How would one go about solving the problem below efficiently? If $$\sum_{k=1}^{5}\left(-1\right)^{\left(k+1\right)}\left(ka^{2}-k^{2}a\right)=P\cdot a^{2}+Q\cdot a$$compute P and Q.
I managed to solve it (albeit slowly) by solving for each term from k=1 to k=5 and adding them up, but that seems rather inefficient. I imagine there has to be a better way to solve this problem, and if so, could someone explain it?
 A: The coefficient of $a^2$ is $(1-2+3-4+5).$ The coefficient of $a$ is $-(1-4+9-16+25).$
If $5$ was replaced with $100,$ you might look for something faster.

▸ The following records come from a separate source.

(* ===== verification/Sequencer.v ===== *)
(** * Sequence-number unrolling

    Models [kyproto/src/protocol/driver/util/seq.rs]: a [Sequencer<T>] turns
    the wrapping 8, 16 or 32-bit sequence numbers of the wire into 64-bit
    numbers that do not wrap.  The [u64] arithmetic of [seq] is kept with its
    wrap-around. *)

From stdpp Require Import prelude.
From Stdlib Require Import ZArith Lia.
From S2P Require Import Prelude.
Open Scope Z_scope.

(** The types the macro [impl_sequencer!] is instantiated with, by width. *)
Inductive seq_type := SeqU8 | SeqU16 | SeqU32.

Definition size_bits (t : seq_type) : Z :=
  match t with SeqU8 => 8 | SeqU16 => 16 | SeqU32 => 32 end.

Record Sequencer := { newest_seq : Z }.

Definition Sequencer_new : Sequencer := {| newest_seq := 0 |}.

(** [!x] on [u64] *)
Definition not64 (x : Z) : Z := Z.lxor x (2 ^ 64 - 1).

Definition hi_mask (t : seq_type) : Z := not64 (Z.shiftl 1 (size_bits t) - 1).
Definition range (t : seq_type) : Z := Z.shiftl 1 (size_bits t).
Definition half_range (t : seq_type) : Z := Z.shiftl 1 (size_bits t - 1).

(** [Sequencer<T>::seq]: the unrolled number and the updated sequencer *)
Definition seq (t : seq_type) (self : Sequencer) (value : Z) : Z * Sequencer :=
  let newest := newest_seq self in
  let seq0 := wrap64 (Z.land newest (hi_mask t) + value) in
  let seq1 :=
    if wrap64 (seq0 + half_range t) <=? newest then wrap64 (seq0 + range t)
    else if (wrap64 (newest + half_range t) <? seq0) && (range t <=? seq0)
         then wrap64 (seq0 - range t)
         else seq0 in
  (seq1, if newest <? seq1 then {| newest_seq := seq1 |} else self).

(** The sequence of unrolled numbers for a sequence of wire values *)
Fixpoint seqs (t : seq_type) (self : Sequencer) (values : list Z) : list Z :=
  match values with
  | [] => []
  | v :: values => let '(n, self) := seq t self v in n :: seqs t self values
  end.

(** The assertions of [test_sequencer] and [test_sequencer_special]. *)
Example seqs_test :
  seqs SeqU8 Sequencer_new
    [0x12; 0x55; 0x44; 0x95; 0x00; 0xFF; 0x80; 0x00; 0x40; 0x80; 0x40; 0xC0; 0x40; 0xC1; 0xC0] =
    [0x12; 0x55; 0x44; 0x95; 0x100; 0xFF; 0x180; 0x200; 0x240; 0x280; 0x240; 0x2C0; 0x340; 0x2C1; 0x3C0].
Proof. vm_compute. reflexivity. Qed.

Example seqs_test_special : seqs SeqU8 Sequencer_new [0xFF; 0x00; 0xFF] = [0xFF; 0x100; 0xFF].
Proof. vm_compute. reflexivity. Qed.

(** ** Arithmetic reading of the constants *)

Lemma range_pow t : range t = 2 ^ size_bits t.
Proof. by destruct t. Qed.

Lemma range_half t : range t = 2 * half_range t ∧ 128 ≤ half_range t ≤ 2 ^ 31.
Proof. destruct t; vm_compute; intuition congruence. Qed.

Lemma land_hi_mask t n :
  is_u64 n → Z.land n (hi_mask t) = n - n mod range t.
Proof.
  intros [Hn Hn']. unfold hi_mask, not64. rewrite range_pow.
  assert (Hsz : 0 < size_bits t < 64) by (destruct t; simpl; lia).
  rewrite Z.shiftl_1_l. set (b := size_bits t) in *. clearbody b.
  replace (2 ^ b - 1) with (Z.ones b) by (rewrite Z.ones_equiv; lia).
  replace (2 ^ 64 - 1) with (Z.ones 64) by (rewrite Z.ones_equiv; lia).
  assert (Z.land n (Z.lxor (Z.ones b) (Z.ones 64)) = Z.ldiff n (Z.ones b)) as ->.
  { apply Z.bits_inj'. intros i Hi. rewrite Z.land_spec, Z.lxor_spec, Z.ldiff_spec.
    rewrite !Z.testbit_ones_nonneg by lia.
    destruct (Z.ltb_spec i 64).
    - by rewrite xorb_true_r.
    - rewrite (Z.bits_above_log2 n i); [done|done|].
      destruct (decide (n = 0)) as [->|]; [simpl; lia|].
      pose proof (Z.log2_lt_pow2 n 64 ltac:(lia)). lia. }
  rewrite Z.ldiff_ones_r by lia. rewrite Z.shiftl_mul_pow2, Z.shiftr_div_pow2 by lia.
  pose proof (Z.div_mod n (2 ^ b) ltac:(lia)). lia.
Qed.

(** A sequencer whose 64-bit counter is far from wrapping: it would take
    2^63 packets to leave this set. *)
Definition seq_room (self : Sequencer) : Prop := 0 ≤ newest_seq self < 2 ^ 63.

Lemma seq_arith t self v :
  seq_room self → 0 ≤ v < range t →
  let n := newest_seq self in
  let base := n - n mod range t + v in
  seq t self v =
  let s := if base + half_range t <=? n then base + range t
           else if (n + half_range t <? base) && (range t <=? base) then base - range t
           else base in
  (s, {| newest_seq := Z.max n s |}).
Proof.
  intros [Hn Hn'] Hv n base. unfold seq. assert (Hself : {| newest_seq := n |} = self) by by destruct self. fold n. rewrite land_hi_mask by (unfold is_u64, n; lia).
  destruct (range_half t) as [Hr Hh]. pose proof (Z.mod_pos_bound n (range t) ltac:(lia)) as Hm.
  pose proof (Z.mod_le n (range t) Hn ltac:(lia)) as Hm'.
  fold base. assert (Hb : 0 ≤ base < 2 ^ 63 + 2 ^ 32) by (unfold base, n in *; lia).
  unfold wrap64. clearbody base. assert (Hn2 : 0 ≤ n < 2 ^ 63) by (unfold n; lia). clearbody n. rewrite (Z.mod_small base) by lia.
  rewrite (Z.mod_small (base + half_range t)), (Z.mod_small (base + range t)),
    (Z.mod_small (n + half_range t)) by lia.
  set (s := if _ <=? _ then _ else _).
  assert (s = if base + half_range t <=? n then base + range t
     else if (n + half_range t <? base) && (range t <=? base) then base - range t else base) as Hs.
  { unfold s. destruct (_ <=? n); [done|]. destruct (_ <? base), (Z.leb_spec (range t) base); simpl; try done.
    apply Z.mod_small. lia. }
  rewrite <- Hs. clearbody s. f_equal. destruct (Z.ltb_spec n s).
  - by rewrite Z.max_r by lia.
  - by rewrite Z.max_l by lia.
Qed.

(** ** Recovery of the sender's counter *)

Lemma mod_shift_unique n x y m : 0 < m → x mod m = y mod m → n < x ≤ n + m → n < y ≤ n + m → x = y.
Proof.
  intros Hm Hxy Hx Hy.
  pose proof (Z.div_mod x m ltac:(lia)) as Hdx. pose proof (Z.div_mod y m ltac:(lia)) as Hdy.
  rewrite Hxy in Hdx. destruct (Z.lt_trichotomy (x / m) (y / m)) as [Hq|[Hq|Hq]]; [nia| |nia].
  rewrite Hq in Hdx. lia.
Qed.

Lemma seq_window t self v :
  seq_room self → 0 ≤ v < range t →
  let n := newest_seq self in
  let s := (seq t self v).1 in
  s mod range t = v ∧ 0 ≤ s ∧ s ≤ n + range t ∧
  (n - half_range t < s ≤ n + half_range t ∨ (s = v ∧ n + half_range t < s)).
Proof.
  intros Hroom Hv n s. unfold s. rewrite seq_arith by done. cbv zeta. fold n. simpl.
  destruct Hroom as [Hn Hn']. fold n in Hn, Hn'.
  destruct (range_half t) as [Hr Hh]. set (R := range t) in *. set (H := half_range t) in *.
  pose proof (Z.mod_pos_bound n R ltac:(lia)) as Hm.
  pose proof (Z.div_mod n R ltac:(lia)) as Hd. set (q := n / R) in *.
  assert (Hq : 0 ≤ q) by (apply Z.div_pos; lia).
  replace (n - n mod R + v) with (q * R + v) by lia.
  assert (Hmod : ∀ c, (c * R + v) mod R = v).
  { intros c. rewrite Z.add_comm, Z.mod_add by lia. by apply Z.mod_small. }
  destruct (Z.leb_spec (q * R + v + H) n).
  - replace (q * R + v + R) with ((q + 1) * R + v) by lia. rewrite Hmod. split_and!; [done|nia|lia|left; lia].
  - destruct (Z.ltb_spec (n + H) (q * R + v)); simpl.
    + destruct (Z.leb_spec R (q * R + v)).
      * replace (q * R + v - R) with ((q - 1) * R + v) by lia. rewrite Hmod. split_and!; [done|lia|lia|left; lia].
      * rewrite Hmod. assert (q = 0) as -> by nia. split_and!; [done|lia|lia|right; lia].
    + rewrite Hmod. split_and!; [done|nia|lia|left; lia].
Qed.

(** Shared by the receivers: the unrolled number is the sender's own counter
    as long as it stays within half a range of the newest one. *)
Lemma seq_recovers t self k :
  seq_room self → 0 ≤ k →
  newest_seq self - half_range t < k ≤ newest_seq self + half_range t →
  seq t self (k mod range t) = (k, {| newest_seq := Z.max (newest_seq self) k |}).
Proof.
  intros Hroom Hk Hwin. destruct (range_half t) as [Hr Hh].
  pose proof (Z.mod_pos_bound k (range t) ltac:(lia)) as Hv.
  destruct (seq_window t self _ Hroom Hv) as (Hmod & Hs0 & Hsu & Hcase).
  rewrite seq_arith in * by done. cbv zeta in *. cbn [fst] in *.
  set (s := if _ <=? _ then _ else _) in *. clearbody s.
  assert (s = k) as ->; [|done]. set (n := newest_seq self) in *.
  destruct Hcase as [Hc|[Hsv Hc]].
  - apply (mod_shift_unique (n - half_range t) s k (range t)); [lia| |lia|lia].
    by rewrite Hmod.
  - (* [k] itself is below the range, so [s] cannot be further than [k] *)
    pose proof (Z.mod_le k (range t) Hk ltac:(lia)). lia.
Qed.

(** A receiver of fewer than 2^31 numbers unrolls each to itself. *)
Definition newest (q : Sequencer) : Prop := ∃ n, q = {| newest_seq := n |} ∧ 0 ≤ n < 2 ^ 31.

Lemma seq_newest q k : newest q → 0 ≤ k < 2 ^ 31 → ∃ q', seq SeqU32 q k = (k, q') ∧ newest q'.
Proof.
  intros (n & -> & Hn) Hk. assert (Hm : k mod range SeqU32 = k) by (apply Z.mod_small; change (range SeqU32) with (2 ^ 32); lia).
  assert (Hs : seq SeqU32 {| newest_seq := n |} (k mod range SeqU32) = (k, {| newest_seq := Z.max n k |})).
  { apply seq_recovers; change (half_range SeqU32) with (2 ^ 31); unfold seq_room; cbn; lia. }
  rewrite Hm in Hs. eexists. split; [exact Hs|]. eexists. split; [done|]. lia.
Qed.

(** ** Whole streams *)

(** The sender's counters [ks] arrive with reordering bounded by half a range
    around the newest counter seen so far, which starts at [n]. *)
Fixpoint in_window (t : seq_type) (n : Z) (ks : list Z) : Prop :=
  match ks with
  | [] => True
  | k :: ks => (0 ≤ k < 2 ^ 63 ∧ n - half_range t < k ≤ n + half_range t) ∧ in_window t (Z.max n k) ks
  end.

#[export] Instance in_window_dec t n ks : Decision (in_window t n ks).
Proof. revert n. induction ks as [|k ks IH]; intros n; simpl; apply _. Defined.

(** C35: fed with the wire image (counter modulo the range of the type) of any
    stream of counters whose reordering stays within half a range, the
    sequencer returns exactly the sender's unwrapped counters. *)
Theorem seqs_recover_counters t self ks :
  seq_room self → in_window t (newest_seq self) ks →
  seqs t self ((λ k, k mod range t) <$> ks) = ks.
Proof.
  revert self. induction ks as [|k ks IH]; intros self Hroom Hwin; [done|].
  destruct Hwin as [[Hk Hw] Hwin]. cbn [fmap list_fmap seqs].
  rewrite seq_recovers by (done || lia). f_equal. apply IH; [|done].
  unfold seq_room in *. simpl. lia.
Qed.

Lemma seqs_recover_counters_witness :
  seqs SeqU16 {| newest_seq := 65530 |}
    ((λ k, k mod range SeqU16) <$> [65535; 65537; 65536; 33000; 98000]) = [65535; 65537; 65536; 33000; 98000].
Proof. apply seqs_recover_counters; [done|vm_compute; intuition congruence]. Defined.

(** Whatever the value received, the unrolled number is congruent to it
    modulo the range of the type, does not overflow 64 bits, lies within half a
    range of the newest number, or is the value itself when no number of that
    window is non-negative; and the newest number becomes the maximum. *)
Theorem seq_nearest t self v :
  seq_room self → 0 ≤ v < range t →
  let n := newest_seq self in
  let '(s, self') := seq t self v in
  s mod range t = v ∧ is_u64 s ∧ newest_seq self' = Z.max n s ∧
  (n - half_range t < s ≤ n + half_range t ∨ (s = v ∧ n + half_range t < v ∧ v - range t < 0)).
Proof.
  intros Hroom Hv n. pose proof (seq_window t self v Hroom Hv) as (Hm & H0 & Hu & Hc).
  rewrite seq_arith in * by done. cbv zeta in *. cbn [fst newest_seq] in *. fold n in Hm, H0, Hu, Hc |- *.
  set (s := if _ <=? _ then _ else _) in *. clearbody s.
  destruct (range_half t). unfold seq_room in Hroom. fold n in Hroom.
  split_and!; [done|unfold is_u64; lia|done|]. destruct Hc as [?|[-> ?]]; [by left|right; lia].
Qed.

Lemma seq_nearest_witness :
  let '(s, self') := seq SeqU32 {| newest_seq := 4294967294 |} 3 in
  s mod range SeqU32 = 3 ∧ is_u64 s ∧ newest_seq self' = Z.max 4294967294 s ∧
  (4294967294 - half_range SeqU32 < s ≤ 4294967294 + half_range SeqU32 ∨
   (s = 3 ∧ 4294967294 + half_range SeqU32 < 3 ∧ 3 - range SeqU32 < 0)).
Proof. apply (seq_nearest SeqU32 {| newest_seq := 4294967294 |} 3); vm_compute; intuition congruence. Defined.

You can prove by induction that:
$$1-2+3+\cdots -2n=-n\\
1-2+3-\cdots +(2n+1)=n+1\\
1-4+\cdots +(-1)^{n+1}n^2 =(-1)^{n+1}\frac{n(n+1)}2$$
This gives, since $n=5$ is odd:
$$3a-15$$
If you replace $5$ with $n$ then you get:
$$\sum_{k=1}^n (-1)^{k+1}(ka^2-k^2a)\\=(-1)^{n+1}\left(\left\lfloor \frac {n+1}2\right\rfloor a^2-\frac{n(n+1)}2a\right)$$

Trivial: $P$ is always a divisor of $Q.$
This is because when $n$ is even, $P=-\frac n2.$ When $n$ is odd, then $P=\frac{n+1}2.$
A: $$\sum_{k=1}^{5}\left(-1\right)^{\left(k+1\right)}\left(ka^{2}-k^{2}a\right)=P\cdot a^{2}+Q\cdot a$$
$$=[\sum_{k=1}^{5}\left(-1\right)^{\left(k+1\right)}(k)]a^{2}-[\sum_{k=1}^{5}\left(-1\right)^{\left(k+1\right)}(k^{2})]a=P\cdot a^{2}+Q\cdot a$$
Am I wrong in thinking that $\sum_{k=1}^{5}\left(-1\right)^{\left(k+1\right)}(k) = P$ and $\sum_{k=1}^{5}\left(-1\right)^{\left(k+1\right)}(k^{2}) = -Q$ ?
Maybe it depends on what $a,P,Q$ are. I believe that $3x^2+4x+7=Ax^2+Bx+C$ for all $x \in \mathbb R$ if and only if $3=A,4=B,7=C$.